PROVIDED RECORDS Block Start

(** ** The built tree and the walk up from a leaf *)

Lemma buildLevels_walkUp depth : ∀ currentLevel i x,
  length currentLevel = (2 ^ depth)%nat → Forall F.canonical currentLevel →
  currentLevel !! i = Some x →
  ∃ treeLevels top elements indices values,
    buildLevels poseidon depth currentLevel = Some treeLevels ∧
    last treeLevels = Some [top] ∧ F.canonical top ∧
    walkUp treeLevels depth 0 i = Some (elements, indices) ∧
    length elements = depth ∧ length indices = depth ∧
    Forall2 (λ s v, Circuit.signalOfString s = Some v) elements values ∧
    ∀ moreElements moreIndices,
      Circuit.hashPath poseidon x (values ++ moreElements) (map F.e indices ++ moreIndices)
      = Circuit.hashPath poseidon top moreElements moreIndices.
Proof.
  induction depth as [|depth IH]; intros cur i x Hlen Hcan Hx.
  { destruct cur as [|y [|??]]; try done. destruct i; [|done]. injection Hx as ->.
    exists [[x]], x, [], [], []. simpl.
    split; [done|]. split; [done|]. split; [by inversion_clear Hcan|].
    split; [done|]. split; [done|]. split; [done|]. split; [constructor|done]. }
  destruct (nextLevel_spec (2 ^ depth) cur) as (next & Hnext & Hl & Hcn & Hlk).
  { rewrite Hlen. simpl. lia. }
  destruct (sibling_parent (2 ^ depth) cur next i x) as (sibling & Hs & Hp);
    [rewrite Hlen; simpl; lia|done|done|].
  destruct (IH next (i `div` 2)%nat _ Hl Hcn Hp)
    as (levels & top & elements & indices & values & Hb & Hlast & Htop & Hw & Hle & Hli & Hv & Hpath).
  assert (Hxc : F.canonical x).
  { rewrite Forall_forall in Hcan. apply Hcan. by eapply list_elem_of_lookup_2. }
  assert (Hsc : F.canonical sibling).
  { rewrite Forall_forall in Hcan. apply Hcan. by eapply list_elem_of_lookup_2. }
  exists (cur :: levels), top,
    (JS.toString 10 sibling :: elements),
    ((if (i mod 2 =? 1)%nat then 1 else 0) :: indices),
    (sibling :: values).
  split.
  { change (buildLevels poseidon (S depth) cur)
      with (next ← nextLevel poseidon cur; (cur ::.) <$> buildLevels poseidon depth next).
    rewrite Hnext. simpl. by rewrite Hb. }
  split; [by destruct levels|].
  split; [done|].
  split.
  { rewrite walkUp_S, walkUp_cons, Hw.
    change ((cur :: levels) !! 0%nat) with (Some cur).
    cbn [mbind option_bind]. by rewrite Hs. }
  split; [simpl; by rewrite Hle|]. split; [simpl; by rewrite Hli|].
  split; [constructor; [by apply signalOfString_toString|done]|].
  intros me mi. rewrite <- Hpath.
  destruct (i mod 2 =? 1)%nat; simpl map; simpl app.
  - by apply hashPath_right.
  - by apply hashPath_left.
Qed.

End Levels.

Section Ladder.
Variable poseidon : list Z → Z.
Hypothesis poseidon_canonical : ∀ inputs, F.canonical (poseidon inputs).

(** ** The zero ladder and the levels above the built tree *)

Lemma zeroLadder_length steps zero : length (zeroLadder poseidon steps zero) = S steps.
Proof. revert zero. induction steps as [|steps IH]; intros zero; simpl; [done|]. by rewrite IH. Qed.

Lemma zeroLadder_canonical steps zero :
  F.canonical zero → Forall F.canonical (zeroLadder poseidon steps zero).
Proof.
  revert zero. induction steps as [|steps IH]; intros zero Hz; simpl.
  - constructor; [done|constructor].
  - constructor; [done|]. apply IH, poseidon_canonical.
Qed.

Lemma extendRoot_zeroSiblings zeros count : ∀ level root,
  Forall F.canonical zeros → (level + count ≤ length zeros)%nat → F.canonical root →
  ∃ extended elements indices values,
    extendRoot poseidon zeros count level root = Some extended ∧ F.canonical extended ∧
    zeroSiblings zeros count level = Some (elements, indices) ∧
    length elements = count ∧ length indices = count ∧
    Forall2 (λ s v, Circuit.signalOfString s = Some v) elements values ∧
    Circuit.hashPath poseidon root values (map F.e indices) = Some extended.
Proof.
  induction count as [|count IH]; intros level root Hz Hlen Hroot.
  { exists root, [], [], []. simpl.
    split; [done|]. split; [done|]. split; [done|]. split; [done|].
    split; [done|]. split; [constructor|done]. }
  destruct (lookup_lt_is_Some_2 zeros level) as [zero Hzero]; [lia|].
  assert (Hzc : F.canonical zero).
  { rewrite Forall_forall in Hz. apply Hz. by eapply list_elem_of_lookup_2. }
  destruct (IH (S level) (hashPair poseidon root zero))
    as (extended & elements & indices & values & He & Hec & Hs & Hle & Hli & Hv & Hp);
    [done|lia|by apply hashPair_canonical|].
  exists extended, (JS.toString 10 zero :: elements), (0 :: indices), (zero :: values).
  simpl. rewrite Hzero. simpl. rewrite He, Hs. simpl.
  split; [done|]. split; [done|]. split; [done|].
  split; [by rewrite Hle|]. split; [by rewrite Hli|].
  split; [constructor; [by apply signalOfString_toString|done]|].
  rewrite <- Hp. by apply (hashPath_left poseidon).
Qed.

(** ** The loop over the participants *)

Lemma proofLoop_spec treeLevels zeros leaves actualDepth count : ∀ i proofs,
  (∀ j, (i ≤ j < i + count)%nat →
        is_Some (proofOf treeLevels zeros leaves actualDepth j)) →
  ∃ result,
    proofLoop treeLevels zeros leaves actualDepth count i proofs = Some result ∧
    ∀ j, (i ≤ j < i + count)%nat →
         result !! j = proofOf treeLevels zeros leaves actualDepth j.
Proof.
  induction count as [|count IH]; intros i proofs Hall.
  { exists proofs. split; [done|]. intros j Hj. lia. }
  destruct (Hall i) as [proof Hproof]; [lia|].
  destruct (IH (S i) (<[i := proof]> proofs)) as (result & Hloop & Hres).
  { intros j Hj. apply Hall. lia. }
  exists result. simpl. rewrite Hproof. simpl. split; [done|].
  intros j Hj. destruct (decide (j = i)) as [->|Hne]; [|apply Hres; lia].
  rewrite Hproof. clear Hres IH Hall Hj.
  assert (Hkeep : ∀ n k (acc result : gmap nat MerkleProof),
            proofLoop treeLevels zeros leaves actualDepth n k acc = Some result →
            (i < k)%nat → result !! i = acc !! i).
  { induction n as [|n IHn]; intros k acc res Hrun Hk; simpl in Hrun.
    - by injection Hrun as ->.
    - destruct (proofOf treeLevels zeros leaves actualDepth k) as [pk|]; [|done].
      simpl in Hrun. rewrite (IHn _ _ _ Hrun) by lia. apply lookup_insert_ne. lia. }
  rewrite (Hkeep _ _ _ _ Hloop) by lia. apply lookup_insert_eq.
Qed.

PROVIDED RECORDS Block End
PROVIDED RECORDS Block Start

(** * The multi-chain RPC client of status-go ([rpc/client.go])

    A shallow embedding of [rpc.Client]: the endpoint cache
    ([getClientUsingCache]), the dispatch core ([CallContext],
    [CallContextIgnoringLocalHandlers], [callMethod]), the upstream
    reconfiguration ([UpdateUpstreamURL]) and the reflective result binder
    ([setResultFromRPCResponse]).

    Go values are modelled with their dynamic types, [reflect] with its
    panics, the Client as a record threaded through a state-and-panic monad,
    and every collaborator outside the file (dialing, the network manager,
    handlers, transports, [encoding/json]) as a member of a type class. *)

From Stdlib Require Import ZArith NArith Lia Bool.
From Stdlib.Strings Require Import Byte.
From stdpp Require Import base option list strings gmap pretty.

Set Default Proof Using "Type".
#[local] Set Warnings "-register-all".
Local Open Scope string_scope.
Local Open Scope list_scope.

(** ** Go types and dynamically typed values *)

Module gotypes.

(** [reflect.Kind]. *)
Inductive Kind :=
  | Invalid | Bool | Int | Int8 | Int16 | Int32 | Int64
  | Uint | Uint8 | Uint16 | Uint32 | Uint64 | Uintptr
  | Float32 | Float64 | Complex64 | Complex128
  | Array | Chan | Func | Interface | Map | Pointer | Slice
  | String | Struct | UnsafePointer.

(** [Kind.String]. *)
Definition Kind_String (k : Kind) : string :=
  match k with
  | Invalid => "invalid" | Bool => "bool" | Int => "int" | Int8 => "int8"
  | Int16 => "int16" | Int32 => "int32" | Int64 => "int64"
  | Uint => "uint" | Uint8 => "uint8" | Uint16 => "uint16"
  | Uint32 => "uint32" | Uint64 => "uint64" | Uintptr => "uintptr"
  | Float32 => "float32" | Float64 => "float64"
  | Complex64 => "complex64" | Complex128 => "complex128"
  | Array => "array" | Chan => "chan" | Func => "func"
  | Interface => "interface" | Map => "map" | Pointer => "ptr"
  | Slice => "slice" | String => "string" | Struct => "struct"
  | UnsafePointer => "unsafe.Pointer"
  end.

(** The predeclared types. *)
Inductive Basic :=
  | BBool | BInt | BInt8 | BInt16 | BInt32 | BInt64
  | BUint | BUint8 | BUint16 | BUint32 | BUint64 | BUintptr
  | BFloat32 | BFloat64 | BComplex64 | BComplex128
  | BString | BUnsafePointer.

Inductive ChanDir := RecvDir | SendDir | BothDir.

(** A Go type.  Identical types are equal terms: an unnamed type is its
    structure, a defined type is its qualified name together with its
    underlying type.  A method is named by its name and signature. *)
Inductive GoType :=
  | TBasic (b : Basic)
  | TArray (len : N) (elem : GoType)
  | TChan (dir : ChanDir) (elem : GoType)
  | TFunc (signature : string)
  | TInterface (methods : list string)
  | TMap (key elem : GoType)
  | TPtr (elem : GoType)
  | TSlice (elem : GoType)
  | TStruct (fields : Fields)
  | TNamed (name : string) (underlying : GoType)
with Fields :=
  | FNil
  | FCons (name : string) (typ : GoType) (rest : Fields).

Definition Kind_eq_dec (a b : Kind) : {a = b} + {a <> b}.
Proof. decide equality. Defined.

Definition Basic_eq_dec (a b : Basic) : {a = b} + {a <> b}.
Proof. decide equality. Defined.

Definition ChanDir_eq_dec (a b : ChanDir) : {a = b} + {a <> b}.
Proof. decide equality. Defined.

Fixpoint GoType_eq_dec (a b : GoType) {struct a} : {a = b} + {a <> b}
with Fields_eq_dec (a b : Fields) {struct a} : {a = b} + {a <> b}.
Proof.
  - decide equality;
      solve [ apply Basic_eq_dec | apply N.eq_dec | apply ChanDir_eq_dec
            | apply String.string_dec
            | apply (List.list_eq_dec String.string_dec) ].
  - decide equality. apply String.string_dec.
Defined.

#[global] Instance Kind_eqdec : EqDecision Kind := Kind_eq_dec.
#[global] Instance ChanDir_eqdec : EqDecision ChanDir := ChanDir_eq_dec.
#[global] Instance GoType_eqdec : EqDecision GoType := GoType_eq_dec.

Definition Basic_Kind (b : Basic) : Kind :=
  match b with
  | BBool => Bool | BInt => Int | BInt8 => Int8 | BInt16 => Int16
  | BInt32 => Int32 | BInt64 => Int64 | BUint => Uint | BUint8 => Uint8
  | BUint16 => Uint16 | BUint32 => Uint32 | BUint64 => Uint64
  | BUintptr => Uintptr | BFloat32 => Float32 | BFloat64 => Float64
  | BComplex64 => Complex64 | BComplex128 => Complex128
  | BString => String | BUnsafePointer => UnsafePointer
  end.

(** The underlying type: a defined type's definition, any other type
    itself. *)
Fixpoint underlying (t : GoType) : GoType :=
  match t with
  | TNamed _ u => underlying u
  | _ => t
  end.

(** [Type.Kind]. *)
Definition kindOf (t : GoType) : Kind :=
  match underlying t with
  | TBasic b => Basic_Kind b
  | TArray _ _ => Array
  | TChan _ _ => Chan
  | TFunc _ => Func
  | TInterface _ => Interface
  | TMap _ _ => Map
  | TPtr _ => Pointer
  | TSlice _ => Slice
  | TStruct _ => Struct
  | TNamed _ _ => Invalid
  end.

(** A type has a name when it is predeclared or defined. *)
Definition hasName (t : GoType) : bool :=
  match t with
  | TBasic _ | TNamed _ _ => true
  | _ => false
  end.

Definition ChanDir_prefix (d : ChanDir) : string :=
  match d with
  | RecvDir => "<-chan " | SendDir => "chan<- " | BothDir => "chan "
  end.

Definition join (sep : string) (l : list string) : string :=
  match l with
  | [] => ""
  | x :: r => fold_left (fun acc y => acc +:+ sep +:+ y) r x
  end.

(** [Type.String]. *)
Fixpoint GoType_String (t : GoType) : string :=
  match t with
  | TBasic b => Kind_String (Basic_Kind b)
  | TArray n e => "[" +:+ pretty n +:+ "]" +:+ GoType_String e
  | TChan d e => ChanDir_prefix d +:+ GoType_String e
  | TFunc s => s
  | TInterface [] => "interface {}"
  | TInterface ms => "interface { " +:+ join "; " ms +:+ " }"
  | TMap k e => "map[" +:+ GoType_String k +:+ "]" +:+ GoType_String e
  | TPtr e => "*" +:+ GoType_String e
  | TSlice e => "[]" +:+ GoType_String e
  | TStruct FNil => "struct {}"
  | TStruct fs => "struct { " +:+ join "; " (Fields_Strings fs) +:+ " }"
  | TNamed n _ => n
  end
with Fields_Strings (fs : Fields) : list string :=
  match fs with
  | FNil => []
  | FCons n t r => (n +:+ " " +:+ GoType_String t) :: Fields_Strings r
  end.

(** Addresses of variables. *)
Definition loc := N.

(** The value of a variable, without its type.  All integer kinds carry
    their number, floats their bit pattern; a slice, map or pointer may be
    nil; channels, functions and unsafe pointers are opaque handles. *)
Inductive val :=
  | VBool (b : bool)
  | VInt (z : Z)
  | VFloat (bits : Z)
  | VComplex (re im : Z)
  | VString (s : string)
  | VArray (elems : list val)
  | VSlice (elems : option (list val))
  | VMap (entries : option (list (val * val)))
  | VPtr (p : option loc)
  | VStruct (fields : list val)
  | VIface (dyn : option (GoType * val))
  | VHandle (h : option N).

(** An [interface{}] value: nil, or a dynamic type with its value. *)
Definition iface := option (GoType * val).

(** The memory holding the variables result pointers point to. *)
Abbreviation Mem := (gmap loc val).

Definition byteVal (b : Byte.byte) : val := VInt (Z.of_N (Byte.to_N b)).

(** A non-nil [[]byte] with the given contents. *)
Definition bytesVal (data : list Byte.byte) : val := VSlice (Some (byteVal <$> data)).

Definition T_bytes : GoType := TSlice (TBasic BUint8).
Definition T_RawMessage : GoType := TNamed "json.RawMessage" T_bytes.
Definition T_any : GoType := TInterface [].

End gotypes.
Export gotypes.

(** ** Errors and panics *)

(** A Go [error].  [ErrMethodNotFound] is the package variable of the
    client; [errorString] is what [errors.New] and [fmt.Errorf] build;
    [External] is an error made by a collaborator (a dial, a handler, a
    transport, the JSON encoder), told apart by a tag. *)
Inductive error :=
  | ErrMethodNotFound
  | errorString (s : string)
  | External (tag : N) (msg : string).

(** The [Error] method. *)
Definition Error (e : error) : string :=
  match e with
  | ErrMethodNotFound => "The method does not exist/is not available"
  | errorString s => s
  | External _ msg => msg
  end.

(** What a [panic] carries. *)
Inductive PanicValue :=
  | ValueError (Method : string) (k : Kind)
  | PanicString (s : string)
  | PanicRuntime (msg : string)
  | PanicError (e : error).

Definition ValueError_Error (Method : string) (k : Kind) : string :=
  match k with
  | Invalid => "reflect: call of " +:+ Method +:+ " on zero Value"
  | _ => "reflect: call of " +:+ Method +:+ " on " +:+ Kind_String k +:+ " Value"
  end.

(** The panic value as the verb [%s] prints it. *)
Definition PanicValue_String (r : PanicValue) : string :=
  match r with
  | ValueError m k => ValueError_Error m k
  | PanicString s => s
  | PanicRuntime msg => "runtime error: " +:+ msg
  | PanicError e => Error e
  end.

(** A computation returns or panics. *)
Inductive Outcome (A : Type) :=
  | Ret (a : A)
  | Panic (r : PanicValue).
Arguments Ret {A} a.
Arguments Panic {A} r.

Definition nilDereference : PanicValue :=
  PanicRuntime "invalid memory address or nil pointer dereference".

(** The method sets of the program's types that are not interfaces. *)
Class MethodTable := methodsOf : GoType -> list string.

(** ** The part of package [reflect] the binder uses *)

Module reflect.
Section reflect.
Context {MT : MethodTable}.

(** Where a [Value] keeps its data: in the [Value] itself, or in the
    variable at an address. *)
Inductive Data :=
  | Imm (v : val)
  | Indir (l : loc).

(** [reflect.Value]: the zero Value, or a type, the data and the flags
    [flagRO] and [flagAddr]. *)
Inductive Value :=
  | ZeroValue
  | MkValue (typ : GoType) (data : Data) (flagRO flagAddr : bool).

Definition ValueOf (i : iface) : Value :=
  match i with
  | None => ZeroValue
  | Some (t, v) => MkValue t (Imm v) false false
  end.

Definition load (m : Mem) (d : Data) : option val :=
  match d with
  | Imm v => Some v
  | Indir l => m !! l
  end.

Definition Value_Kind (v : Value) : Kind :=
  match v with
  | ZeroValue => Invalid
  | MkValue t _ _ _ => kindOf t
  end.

PROVIDED RECORDS Block End
PROVIDED RECORDS Block Start

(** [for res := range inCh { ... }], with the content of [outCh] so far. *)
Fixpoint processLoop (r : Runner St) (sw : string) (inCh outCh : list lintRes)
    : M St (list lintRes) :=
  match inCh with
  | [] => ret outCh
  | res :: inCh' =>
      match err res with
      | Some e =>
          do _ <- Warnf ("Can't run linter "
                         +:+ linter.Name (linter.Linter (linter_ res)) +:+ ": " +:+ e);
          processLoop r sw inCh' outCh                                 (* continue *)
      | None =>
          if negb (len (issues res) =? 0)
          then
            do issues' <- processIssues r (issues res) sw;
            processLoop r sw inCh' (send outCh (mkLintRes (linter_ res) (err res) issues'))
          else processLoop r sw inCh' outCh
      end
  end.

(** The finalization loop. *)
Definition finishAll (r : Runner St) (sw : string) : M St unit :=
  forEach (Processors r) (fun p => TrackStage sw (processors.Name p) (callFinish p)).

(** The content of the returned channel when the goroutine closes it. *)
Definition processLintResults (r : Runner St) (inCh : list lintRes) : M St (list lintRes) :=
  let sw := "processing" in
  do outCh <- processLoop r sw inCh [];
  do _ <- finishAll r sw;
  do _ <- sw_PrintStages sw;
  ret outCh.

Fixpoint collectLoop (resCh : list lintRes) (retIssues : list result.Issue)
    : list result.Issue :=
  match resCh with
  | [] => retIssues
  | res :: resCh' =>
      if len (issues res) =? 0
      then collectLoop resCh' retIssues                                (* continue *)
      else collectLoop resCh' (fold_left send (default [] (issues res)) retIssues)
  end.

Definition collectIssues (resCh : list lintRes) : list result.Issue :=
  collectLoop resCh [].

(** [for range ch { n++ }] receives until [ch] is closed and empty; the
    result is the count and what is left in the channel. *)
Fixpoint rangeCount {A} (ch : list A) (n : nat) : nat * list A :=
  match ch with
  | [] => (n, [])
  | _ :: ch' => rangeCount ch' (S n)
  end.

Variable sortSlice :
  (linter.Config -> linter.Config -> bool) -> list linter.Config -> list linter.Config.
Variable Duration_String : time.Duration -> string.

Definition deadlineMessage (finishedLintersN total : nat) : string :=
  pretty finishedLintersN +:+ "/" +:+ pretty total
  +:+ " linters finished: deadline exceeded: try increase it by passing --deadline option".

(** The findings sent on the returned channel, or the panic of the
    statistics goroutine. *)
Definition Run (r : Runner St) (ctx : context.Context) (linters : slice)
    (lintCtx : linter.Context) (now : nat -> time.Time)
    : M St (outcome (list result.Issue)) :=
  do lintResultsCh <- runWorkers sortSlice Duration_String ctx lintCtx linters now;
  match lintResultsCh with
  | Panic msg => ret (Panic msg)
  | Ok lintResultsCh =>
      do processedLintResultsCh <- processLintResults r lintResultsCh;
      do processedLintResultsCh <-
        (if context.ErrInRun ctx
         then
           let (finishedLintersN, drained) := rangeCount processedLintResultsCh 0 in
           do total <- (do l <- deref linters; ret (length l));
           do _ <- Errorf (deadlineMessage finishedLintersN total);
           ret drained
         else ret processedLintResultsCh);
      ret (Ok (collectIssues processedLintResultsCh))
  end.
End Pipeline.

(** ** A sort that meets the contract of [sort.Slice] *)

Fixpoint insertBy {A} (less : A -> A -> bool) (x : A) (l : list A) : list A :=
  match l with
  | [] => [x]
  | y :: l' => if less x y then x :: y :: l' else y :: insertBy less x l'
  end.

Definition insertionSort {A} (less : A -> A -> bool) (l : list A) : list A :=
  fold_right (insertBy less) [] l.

PROVIDED RECORDS Block End

__TASK DIRECTIONS__: Copy out every line of the data in which the word "actualDepth" is found.

__FINISHED EXERCISE__:
Lemma proofLoop_spec treeLevels zeros leaves actualDepth count : ∀ i proofs,
        is_Some (proofOf treeLevels zeros leaves actualDepth j)) →
    proofLoop treeLevels zeros leaves actualDepth count i proofs = Some result ∧
         result !! j = proofOf treeLevels zeros leaves actualDepth j.
            proofLoop treeLevels zeros leaves actualDepth n k acc = Some result →
    - destruct (proofOf treeLevels zeros leaves actualDepth k) as [pk|]; [|done].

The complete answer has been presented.